アヴィニョンのノストラダムス2008/11/22 23:27

ノストラダムス本人が自伝を残していないせいもあり、少年時代について詳しいことは知られていない。わずかに、シャヴィニーの伝記にアヴィニョンの大学で人文学を学んだと記されている。実証的な伝記を書いたエドガー・ルロワにしても、アヴィニョンで就学した決定的な裏付けを示していない。『化粧品とジャム論』の序文に、1521年から1529年に各地を遍歴して薬草の知識を蓄積したとある。
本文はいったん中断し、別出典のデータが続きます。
(** The limbs of the 64 bytes of a hash. *)
Definition load_wide (s : list Z) : list Z :=
  [Z.land 2097151 (load3 s);
   Z.land 2097151 (Z.shiftr (load4 (drop 2 s)) 5);
   Z.land 2097151 (Z.shiftr (load3 (drop 5 s)) 2);
   Z.land 2097151 (Z.shiftr (load4 (drop 7 s)) 7);
   Z.land 2097151 (Z.shiftr (load4 (drop 10 s)) 4);
   Z.land 2097151 (Z.shiftr (load3 (drop 13 s)) 1);
   Z.land 2097151 (Z.shiftr (load4 (drop 15 s)) 6);
   Z.land 2097151 (Z.shiftr (load3 (drop 18 s)) 3);
   Z.land 2097151 (load3 (drop 21 s));
   Z.land 2097151 (Z.shiftr (load4 (drop 23 s)) 5);
   Z.land 2097151 (Z.shiftr (load3 (drop 26 s)) 2);
   Z.land 2097151 (Z.shiftr (load4 (drop 28 s)) 7);
   Z.land 2097151 (Z.shiftr (load4 (drop 31 s)) 4);
   Z.land 2097151 (Z.shiftr (load3 (drop 34 s)) 1);
   Z.land 2097151 (Z.shiftr (load4 (drop 36 s)) 6);
   Z.land 2097151 (Z.shiftr (load3 (drop 39 s)) 3);
   Z.land 2097151 (load3 (drop 42 s));
   Z.land 2097151 (Z.shiftr (load4 (drop 44 s)) 5);
   Z.land 2097151 (Z.shiftr (load3 (drop 47 s)) 2);
   Z.land 2097151 (Z.shiftr (load4 (drop 49 s)) 7);
   Z.land 2097151 (Z.shiftr (load4 (drop 52 s)) 4);
   Z.land 2097151 (Z.shiftr (load3 (drop 55 s)) 1);
   Z.land 2097151 (Z.shiftr (load4 (drop 57 s)) 6);
   Z.shiftr (load4 (drop 60 s)) 3].

(** From the elimination of the upper limbs on. *)
Definition finish_limbs (s : list Z) : list Z := pack_limbs (sc_run reduce_last (sc_run reduce_low s)).

Definition ScReduce (s : list Z) : list Z := finish_limbs (sc_run eliminate_high (load_wide s)).

Definition ScMulAdd (a b c : list Z) : list Z :=
  let s := product_limbs (load_limbs a) (load_limbs b) (load_limbs c) in
  let s := sc_run product_carries s in
  finish_limbs (sc_run eliminate_high s).

(** ** The value of the limbs *)

Fixpoint sval (s : list Z) : Z :=
  match s with
  | [] => 0
  | x :: s' => x + 2 ^ 21 * sval s'
  end.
そこから逆算して、1520年末にアヴィニョンで広まったペストのため学業が中断したというのは一応辻褄が合う。現在アヴィニョンは法王庁やプチパレ美術館、有名なベネッセ橋など観光名所が満載で自分も二度訪れたことがある。アヴィニョン大学も見ることができるが16世紀には旧法王庁の内部にあったらしい。
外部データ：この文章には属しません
(* ===== verification/Extra25519.v ===== *)
(** * Curve25519 keys (src/tendermint/ed25519/extra25519)

    The conversion of Ed25519 keys to Curve25519, the public key with its Elligator
    representative ([ScalarBaseMult]) and the map from representatives back to public
    keys ([RepresentativeToPublicKey]).  Extra25519Spec has the theorems. *)

From S2P Require Import Prelude LittleEndian Sha2 Fe FeBytes Ge GeBase Ed25519.

Local Open Scope Z_scope.

(** const.go: the coefficient of the Montgomery curve. *)
Definition A : FieldElement := FE 486662 0 0 0 0 0 0 0 0 0.

(** ** Keys *)

Definition PrivateKeyToCurve25519 (privateKey : list Z) : list Z :=
  let digest := sha512 (take 32 privateKey) in
  take 32 (clamp 127 digest).

Definition edwardsToMontgomeryX (y : FieldElement) : FieldElement :=
  let oneMinusY := FeOne in
  let oneMinusY := FeSub oneMinusY y in
  let oneMinusY := FeInvert oneMinusY in
  let outX := FeOne in
  let outX := FeAdd outX y in
  FeMul outX oneMinusY.

Definition PublicKeyToCurve25519 (publicKey : list Z) : option (list Z) :=
  match Ge.Ext_FromBytes publicKey with
  | None => None
  | Some P => Some (FeToBytes (edwardsToMontgomeryX (eY P))).1
  end.

Definition sqrtMinusAPlus2 : FieldElement :=
  FE (-12222970) (-8312128) (-11511410) 9067497 (-15300785) (-241793) 25456130 14121551 (-12187136) 3972024.

Definition sqrtMinusHalf : FieldElement :=
  FE (-17256545) 3971863 28865457 (-1750208) 27359696 (-16640980) 12573105 1002827 (-163343) 11073975.

Definition halfQMinus1Bytes : list Z :=
  [0xf6; 0xff; 0xff; 0xff; 0xff; 0xff; 0xff; 0xff; 0xff; 0xff; 0xff; 0xff; 0xff; 0xff; 0xff; 0xff;
   0xff; 0xff; 0xff; 0xff; 0xff; 0xff; 0xff; 0xff; 0xff; 0xff; 0xff; 0xff; 0xff; 0xff; 0xff; 0x3f].

(** One iteration of [feBytesLE]. *)
Definition feBytesLE_step (st : Z * Z) (xy : Z * Z) : Z * Z :=
  let '(equalSoFar, greater) := st in
  let '(x, y) := xy in
  (Z.land equalSoFar (Z.shiftr (s32 (Z.lxor x y - 1)) 31),
   Z.lor (Z.land (Z.lnot equalSoFar) greater) (Z.land equalSoFar (Z.shiftr (s32 (x - y)) 31))).

(** The bytes from the last one down. *)
Definition feBytesLE (a b : list Z) : Z :=
  let '(equalSoFar, greater) := fold_left feBytesLE_step (zip (reverse a) (reverse b)) (-1, 0) in
  Z.land (Z.land (Z.lnot equalSoFar) 1) greater.

(** ** Powers *)

Definition q58 (z : FieldElement) : FieldElement :=
  let t1 := FeSquare z in
  let t1 := FeMul t1 z in
  let t1 := FeSquare t1 in
  let t2 := FeSquare t1 in
  let t2 := FeSquare t2 in
  let t2 := FeMul t2 t1 in
  let t1 := FeMul t2 z in
  let t2 := FeSquare t1 in
  let t2 := square_loop 5 t2 in
  let t1 := FeMul t2 t1 in
  let t2 := FeSquare t1 in
  let t2 := square_loop 10 t2 in
  let t2 := FeMul t2 t1 in
  let t3 := FeSquare t2 in
  let t3 := square_loop 20 t3 in
  let t2 := FeMul t3 t2 in
  let t2 := FeSquare t2 in
  let t2 := square_loop 10 t2 in
  let t1 := FeMul t2 t1 in
  let t2 := FeSquare t1 in
  let t2 := square_loop 50 t2 in
  let t2 := FeMul t2 t1 in
  let t3 := FeSquare t2 in
  let t3 := square_loop 100 t3 in
  let t2 := FeMul t3 t2 in
  let t2 := FeSquare t2 in
  let t2 := square_loop 50 t2 in
  let t1 := FeMul t2 t1 in
  let t1 := FeSquare t1 in
  let t1 := FeSquare t1 in
  FeMul t1 z.

Definition chi (z : FieldElement) : FieldElement :=
  let t0 := FeSquare z in
  let t1 := FeMul t0 z in
  let t0 := FeSquare t1 in
  let t2 := FeSquare t0 in
  let t2 := FeSquare t2 in
  let t2 := FeMul t2 t0 in
  let t1 := FeMul t2 z in
  let t2 := FeSquare t1 in
  let t2 := square_loop 5 t2 in
  let t1 := FeMul t2 t1 in
  let t2 := FeSquare t1 in
  let t2 := square_loop 10 t2 in
  let t2 := FeMul t2 t1 in
  let t3 := FeSquare t2 in
  let t3 := square_loop 20 t3 in
  let t2 := FeMul t3 t2 in
  let t2 := FeSquare t2 in
  let t2 := square_loop 10 t2 in
  let t1 := FeMul t2 t1 in
  let t2 := FeSquare t1 in
  let t2 := square_loop 50 t2 in
  let t2 := FeMul t2 t1 in
  let t3 := FeSquare t2 in
  let t3 := square_loop 100 t3 in
  let t2 := FeMul t3 t2 in
  let t2 := FeSquare t2 in
  let t2 := square_loop 50 t2 in
  let t1 := FeMul t2 t1 in
  let t1 := FeSquare t1 in
  let t1 := square_loop 4 t1 in
  FeMul t1 t0.

(** ** Elligator *)

(** The coordinates of the point on the Montgomery curve. *)
Definition montgomery_u (P : Ge.ExtendedGroupElement) (inv1 : FieldElement) : FieldElement :=
  let u := FeMul inv1 (eX P) in
  let t0 := FeAdd (eY P) (eZ P) in
  FeMul u t0.

Definition montgomery_v (P : Ge.ExtendedGroupElement) (inv1 : FieldElement) : FieldElement :=
  let t0 := FeAdd (eY P) (eZ P) in
  let v := FeMul t0 inv1 in
  let v := FeMul v (eZ P) in
  FeMul v sqrtMinusAPlus2.

(** The value of which [chiBytes] is taken. *)
Definition minus_chi (u b7 c : FieldElement) : FieldElement :=
  let chi := FeSquare c in
  let chi := FeSquare chi in
  let t0 := FeSquare u in
  let chi := FeMul chi t0 in
  let t0 := FeSquare b7 in
  let chi := FeMul chi t0 in
  FeNeg chi.

(** The end of the computations of [r1] and [r]: a factor [sqrt(-1)] unless [2 r^2 x + y] is zero. *)
Definition fix_root (r x y : FieldElement) : FieldElement :=
  let t0 := FeSquare r in
  let t0 := FeMul t0 x in
  let t0 := FeAdd t0 t0 in
  let t0 := FeAdd t0 y in
  let maybeSqrtM1 := FeOne in
  let maybeSqrtM1 := FeCMove maybeSqrtM1 SqrtM1 (FeIsNonZero t0).1 in
  FeMul r maybeSqrtM1.

(** [r1 = sqrt(-u/(2*(u+A)))]. *)
Definition root_r1 (u b b3 c : FieldElement) : FieldElement :=
  let r1 := FeMul c u in
  let r1 := FeMul r1 b3 in
  let r1 := FeMul r1 sqrtMinusHalf in
  fix_root r1 b u.

(** [r = sqrt(-(u+A)/(2u))]. *)
Definition root_r (u b b8 c : FieldElement) : FieldElement :=
  let t0 := FeSquare c in
  let t0 := FeMul t0 c in
  let t0 := FeSquare t0 in
  let r := FeMul t0 c in
  let t0 := FeSquare u in
  let t0 := FeMul t0 u in
  let r := FeMul r t0 in
  let t0 := FeSquare b8 in
  let t0 := FeMul t0 b8 in
  let t0 := FeMul t0 b in
  let r := FeMul r t0 in
  let r := FeMul r sqrtMinusHalf in
  fix_root r u b.

(** The public key and its representative, or none. *)
Definition ScalarBaseMult (privateKey : list Z) : option (list Z * list Z) :=
  let maskedPrivateKey := clamp 127 privateKey in
  let P := GeBase.GeScalarMultBase maskedPrivateKey in
  let inv1 := FeSub (eZ P) (eY P) in
  let inv1 := FeMul inv1 (eX P) in
  let inv1 := FeInvert inv1 in
  let u := montgomery_u P inv1 in
  let v := montgomery_v P inv1 in
  let b := FeAdd u A in
  let b3 := FeSquare b in
  let b3 := FeMul b3 b in
  let c := FeSquare b3 in
  let b7 := FeMul c b in
  let b8 := FeMul b7 b in
  let c := FeMul b7 u in
  let c := q58 c in
  let chiBytes := (FeToBytes (minus_chi u b7 c)).1 in
  if nth 1 chiBytes 0 =? 0xff then None
  else
    let r1 := root_r1 u b b3 c in
    let r := root_r u b b8 c in
    let vBytes := (FeToBytes v).1 in
    let vInSquareRootImage := feBytesLE vBytes halfQMinus1Bytes in
    let r := FeCMove r r1 vInSquareRootImage in
    Some ((FeToBytes u).1, (FeToBytes r).1).

(** [rr2[0]++]. *)
Definition incr (f : FieldElement) : FieldElement :=
  let 'FE f0 f1 f2 f3 f4 f5 f6 f7 f8 f9 := f in FE (s32 (f0 + 1)) f1 f2 f3 f4 f5 f6 f7 f8 f9.

Definition RepresentativeToPublicKey (representative : list Z) : list Z :=
  let rr2 := FeFromBytes representative in
  let rr2 := FeSquare2 rr2 in
  let rr2 := incr rr2 in
  let rr2 := FeInvert rr2 in
  let v := FeMul A rr2 in
  let v := FeNeg v in
  let v2 := FeSquare v in
  let v3 := FeMul v v2 in
  let e := FeAdd v3 v in
  let v2 := FeMul v2 A in
  let e := FeAdd v2 e in
  let e := chi e in
  let eBytes := (FeToBytes e).1 in
  let eIsMinus1 := Z.land (nth 1 eBytes 0) 1 in
  let negV := FeNeg v in
  let v := FeCMove v negV eIsMinus1 in
  let v2 := FeZero in
  let v2 := FeCMove v2 A eIsMinus1 in
  let v := FeSub v v2 in
  (FeToBytes v).1.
ノストラダムスのアヴィニョン時代については史料が乏しいため自由にいろいろなことが書かれている。トゥシャールは「毎晩、染物業をしている叔母マルグリットのもとへ通った」(『時の旅人ノストラダムス』44頁)と述べている。クオークスペシャル『ノストラダムスの謎』では、存在しないシャヴィニーの記録やアヴィニョン時代の学友の日記をでっちあげている。(同書42-43頁)同様の創作はリシャール・バルデュシの伝記にも見られる。(『ノストラダムスの驚くべき生涯』36-43頁)唯一の手がかりとして、蔵持不三也著『シャルラタン』305頁には『化粧品とジャム論』30章(1556年リヨン版217頁、1557年アントウェルペン版76頁)から引用している。(この本は本棚のなかでずっと行方不明だったが最近久しぶりに見つかった。)

「アヴィニョン大学にも何人かの人物(医学部教授)はいたが、彼らはキリストがわれわれに説いていること、すなわち泥棒に盗まれる心配のない天上の富を蓄えよという言葉とは、まさに正反対の者たちだった。」なかなか意味は取りづらいが、アヴィニョンの医学部では実践的な医学を教えていなかったことが窺われる。この部分はノストラダムス自身の言葉でもって一時期アヴィニョン大学で学んだことの大きな裏付けとなろう。